- [STUDY MATERIAL]
(** After [i] rounds the first [i] buffers are linked, the last one first. *)
Lemma binit_loop_run n i s :
  (i + n = NBUF)%nat → length (bufs s) = S NBUF →
  seg (bufs s) HEAD (reverse (seq 0 i)) HEAD →
  (∀ j, (j < i)%nat → dev (getb j s) = u32 (-1)) →
  ∃ bl, binit_loop n i s = Ret tt (set_bufs bl s) ∧ length bl = S NBUF ∧
    seg bl HEAD (reverse (seq 0 NBUF)) HEAD ∧
    (∀ j, (j < NBUF)%nat → dev (default buf0 (bl !! j)) = u32 (-1)) ∧
    (∀ j, flags (default buf0 (bl !! j)) = flags (getb j s)).
Proof.
  revert i s. induction n as [|n IH]; intros i s Hin Hlen Hs Hd.
  - exists (bufs s). replace NBUF with i by lia. split_and!; try done; [by destruct s|].
    replace i with NBUF by lia. done.
  - cbn [binit_loop]. unfold bind at 1, bget_field, gets. cbn [obind].
    unfold bind at 1, bupd, modify. cbn [obind]. unfold bind at 1. cbn [obind]. unfold bind at 1. cbn [obind].
    cbn [bufs set_bufs]. change (next (getb HEAD s)) with (nxt (bufs s) HEAD).
    rewrite binit_link by (done || lia). set (bl := link_front i _).
    change (set_bufs bl (set_bufs _ _)) with (set_bufs bl s).
    assert (length bl = S NBUF) as Hbl by (unfold bl, link_front; by rewrite !length_alter).
    assert (∀ {A} (g : buf → A) j, (∀ v x, g (set_next v x) = g x) → (∀ v x, g (set_prev v x) = g x) →
      g (default buf0 (bl !! j)) = g (default buf0 (alter (set_dev (u32 (-1))) i (bufs s) !! j))) as G.
    { intros A g j Hn Hp. unfold bl, link_front. by rewrite 4!(alter_same g). }
    destruct (IH (S i) (set_bufs bl s)) as (bl' & E & H1 & H2 & H3 & H4).
    + lia.
    + done.
    + cbn [bufs set_bufs]. rewrite seq_S, reverse_app. cbn [reverse]. apply seg_link_front.
      * eapply seg_frame; [| |exact Hs]; intros; [apply nxt_alter|apply prv_alter]; (done || lia).
      * rewrite !NoDup_cons, not_elem_of_cons, !elem_rev_seq. unfold HEAD.
        split_and!; [lia..|apply NoDup_rev_seq].
      * intros j. rewrite !elem_of_cons, elem_rev_seq, length_alter, Hlen. unfold HEAD. lia.
    + intros j Hj. unfold getb. cbn [bufs set_bufs]. rewrite (G _ dev), (alter_at _ dev) by (done || lia).
      destruct (decide (j = i)); [done|]. apply Hd. lia.
    + exists bl'. split_and!; try done. intros j. rewrite H4. unfold getb. cbn [bufs set_bufs].
      rewrite (G _ flags) by done. by apply alter_same.
Qed.

Lemma binit_ok s :
  length (bufs s) = S NBUF → (∀ j, flags (getb j s) = 0) →
  ∃ bl, binit s = Ret tt (set_bufs bl s) ∧
    bcache_ok (set_bufs bl s) (λ bn, default [] (disk s !! Z.to_nat bn)) ∅ ∅.
Proof.
  intros Hlen Hf. unfold binit. unfold bind at 1, bupd, modify. cbn [obind]. unfold bind at 1. cbn [obind].
  cbn [bufs set_bufs]. rewrite list_alter_alter_eq. set (bl0 := alter _ _ _).
  change (set_bufs bl0 (set_bufs _ s)) with (set_bufs bl0 s).
  destruct (binit_loop_run NBUF 0 (set_bufs bl0 s)) as (bl & E & H1 & H2 & H3 & H4).
  - done.
  - by rewrite <- Hlen; apply length_alter.
  - cbn [bufs set_bufs seq reverse]. split; unfold nxt, prv, bl0;
      [rewrite (alter_at _ next)|rewrite (alter_at _ prev)]; rewrite ?Hlen; unfold HEAD; try lia; done.
  - lia.
  - assert (∀ j, flags (default buf0 (bl !! j)) = 0) as Hfl.
    { intros j. rewrite H4. unfold getb; cbn [bufs set_bufs]. unfold bl0. rewrite (alter_same flags) by done. apply Hf. }
    exists bl. split; [exact E|]. clear E. split; cbn [disk set_bufs].
    + exists (reverse (seq 0 NBUF)). split_and!; [done| |done|by rewrite reverse_Permutation].
      rewrite NoDup_cons, elem_rev_seq. unfold HEAD. split; [lia|apply NoDup_rev_seq].
    + intros j Hj. left. unfold getb; cbn [bufs set_bufs]. by rewrite H3, Hfl.
    + intros i j Hi _ Hd. unfold getb in Hd; cbn [bufs set_bufs] in Hd. by rewrite H3 in Hd.
    + intros j Hj. rewrite busy_bit. unfold getb; cbn [bufs set_bufs]. rewrite Hfl, lookup_empty. split; [done|by intros []].
    + intros i bn. by rewrite lookup_empty.
    + intros j Hj _ Hd. unfold getb in Hd; cbn [bufs set_bufs] in Hd. by rewrite H3 in Hd.
    + intros j Hj Hd. unfold getb in Hd; cbn [bufs set_bufs] in Hd. by rewrite H3 in Hd.
    + set_solver.
    + intros bn Hbn _. destruct (disk s !! Z.to_nat bn) eqn:E2; [done|]. apply lookup_ge_None in E2. lia.
Qed.

(** ** Clients of the cache *)

#[local] Opaque bread bwrite brelse binit.

(** A client reads a block, or reads it and writes it back. *)
Inductive bop := BRead (bn : Z) | BWrite (bn : Z) (d : list Z).

Definition bop_block (o : bop) : Z := match o with BRead bn => bn | BWrite bn _ => bn end.

Definition run_bop (w : nat) (o : bop) : M bst (list Z) :=
  match o with
  | BRead bn => b <- bread w DEV bn;; d <- bget_field b bdata;; brelse b;; ret d
  | BWrite bn d => b <- bread w DEV bn;; bupd b (set_bdata d);; bwrite b;; brelse b;; ret d
  end.

Fixpoint run_bops (w : nat) (l : list bop) : M bst (list (list Z)) :=
  match l with
  | [] => ret []
  | o :: l => d <- run_bop w o;; ds <- run_bops w l;; ret (d :: ds)
  end.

- [TASK STATEMENT] Every line above is to be duplicated exactly as shown.

- [TASK RESULT]
(** After [i] rounds the first [i] buffers are linked, the last one first. *)
Lemma binit_loop_run n i s :
  (i + n = NBUF)%nat → length (bufs s) = S NBUF →
  seg (bufs s) HEAD (reverse (seq 0 i)) HEAD →
  (∀ j, (j < i)%nat → dev (getb j s) = u32 (-1)) →
  ∃ bl, binit_loop n i s = Ret tt (set_bufs bl s) ∧ length bl = S NBUF ∧
    seg bl HEAD (reverse (seq 0 NBUF)) HEAD ∧
    (∀ j, (j < NBUF)%nat → dev (default buf0 (bl !! j)) = u32 (-1)) ∧
    (∀ j, flags (default buf0 (bl !! j)) = flags (getb j s)).
Proof.
  revert i s. induction n as [|n IH]; intros i s Hin Hlen Hs Hd.
  - exists (bufs s). replace NBUF with i by lia. split_and!; try done; [by destruct s|].
    replace i with NBUF by lia. done.
  - cbn [binit_loop]. unfold bind at 1, bget_field, gets. cbn [obind].
    unfold bind at 1, bupd, modify. cbn [obind]. unfold bind at 1. cbn [obind]. unfold bind at 1. cbn [obind].
    cbn [bufs set_bufs]. change (next (getb HEAD s)) with (nxt (bufs s) HEAD).
    rewrite binit_link by (done || lia). set (bl := link_front i _).
    change (set_bufs bl (set_bufs _ _)) with (set_bufs bl s).
    assert (length bl = S NBUF) as Hbl by (unfold bl, link_front; by rewrite !length_alter).
    assert (∀ {A} (g : buf → A) j, (∀ v x, g (set_next v x) = g x) → (∀ v x, g (set_prev v x) = g x) →
      g (default buf0 (bl !! j)) = g (default buf0 (alter (set_dev (u32 (-1))) i (bufs s) !! j))) as G.
    { intros A g j Hn Hp. unfold bl, link_front. by rewrite 4!(alter_same g). }
    destruct (IH (S i) (set_bufs bl s)) as (bl' & E & H1 & H2 & H3 & H4).
    + lia.
    + done.
    + cbn [bufs set_bufs]. rewrite seq_S, reverse_app. cbn [reverse]. apply seg_link_front.
      * eapply seg_frame; [| |exact Hs]; intros; [apply nxt_alter|apply prv_alter]; (done || lia).
      * rewrite !NoDup_cons, not_elem_of_cons, !elem_rev_seq. unfold HEAD.
        split_and!; [lia..|apply NoDup_rev_seq].
      * intros j. rewrite !elem_of_cons, elem_rev_seq, length_alter, Hlen. unfold HEAD. lia.
    + intros j Hj. unfold getb. cbn [bufs set_bufs]. rewrite (G _ dev), (alter_at _ dev) by (done || lia).
      destruct (decide (j = i)); [done|]. apply Hd. lia.
    + exists bl'. split_and!; try done. intros j. rewrite H4. unfold getb. cbn [bufs set_bufs].
      rewrite (G _ flags) by done. by apply alter_same.
Qed.

Lemma binit_ok s :
  length (bufs s) = S NBUF → (∀ j, flags (getb j s) = 0) →
  ∃ bl, binit s = Ret tt (set_bufs bl s) ∧
    bcache_ok (set_bufs bl s) (λ bn, default [] (disk s !! Z.to_nat bn)) ∅ ∅.
Proof.
  intros Hlen Hf. unfold binit. unfold bind at 1, bupd, modify. cbn [obind]. unfold bind at 1. cbn [obind].
  cbn [bufs set_bufs]. rewrite list_alter_alter_eq. set (bl0 := alter _ _ _).
  change (set_bufs bl0 (set_bufs _ s)) with (set_bufs bl0 s).
  destruct (binit_loop_run NBUF 0 (set_bufs bl0 s)) as (bl & E & H1 & H2 & H3 & H4).
  - done.
  - by rewrite <- Hlen; apply length_alter.
  - cbn [bufs set_bufs seq reverse]. split; unfold nxt, prv, bl0;
      [rewrite (alter_at _ next)|rewrite (alter_at _ prev)]; rewrite ?Hlen; unfold HEAD; try lia; done.
  - lia.
  - assert (∀ j, flags (default buf0 (bl !! j)) = 0) as Hfl.
    { intros j. rewrite H4. unfold getb; cbn [bufs set_bufs]. unfold bl0. rewrite (alter_same flags) by done. apply Hf. }
    exists bl. split; [exact E|]. clear E. split; cbn [disk set_bufs].
    + exists (reverse (seq 0 NBUF)). split_and!; [done| |done|by rewrite reverse_Permutation].
      rewrite NoDup_cons, elem_rev_seq. unfold HEAD. split; [lia|apply NoDup_rev_seq].
    + intros j Hj. left. unfold getb; cbn [bufs set_bufs]. by rewrite H3, Hfl.
    + intros i j Hi _ Hd. unfold getb in Hd; cbn [bufs set_bufs] in Hd. by rewrite H3 in Hd.
    + intros j Hj. rewrite busy_bit. unfold getb; cbn [bufs set_bufs]. rewrite Hfl, lookup_empty. split; [done|by intros []].
    + intros i bn. by rewrite lookup_empty.
    + intros j Hj _ Hd. unfold getb in Hd; cbn [bufs set_bufs] in Hd. by rewrite H3 in Hd.
    + intros j Hj Hd. unfold getb in Hd; cbn [bufs set_bufs] in Hd. by rewrite H3 in Hd.
    + set_solver.
    + intros bn Hbn _. destruct (disk s !! Z.to_nat bn) eqn:E2; [done|]. apply lookup_ge_None in E2. lia.
Qed.

(** ** Clients of the cache *)

#[local] Opaque bread bwrite brelse binit.

(** A client reads a block, or reads it and writes it back. *)
Inductive bop := BRead (bn : Z) | BWrite (bn : Z) (d : list Z).

Definition bop_block (o : bop) : Z := match o with BRead bn => bn | BWrite bn _ => bn end.

Definition run_bop (w : nat) (o : bop) : M bst (list Z) :=
  match o with
  | BRead bn => b <- bread w DEV bn;; d <- bget_field b bdata;; brelse b;; ret d
  | BWrite bn d => b <- bread w DEV bn;; bupd b (set_bdata d);; bwrite b;; brelse b;; ret d
  end.

Fixpoint run_bops (w : nat) (l : list bop) : M bst (list (list Z)) :=
  match l with
  | [] => ret []
  | o :: l => d <- run_bop w o;; ds <- run_bops w l;; ret (d :: ds)
  end.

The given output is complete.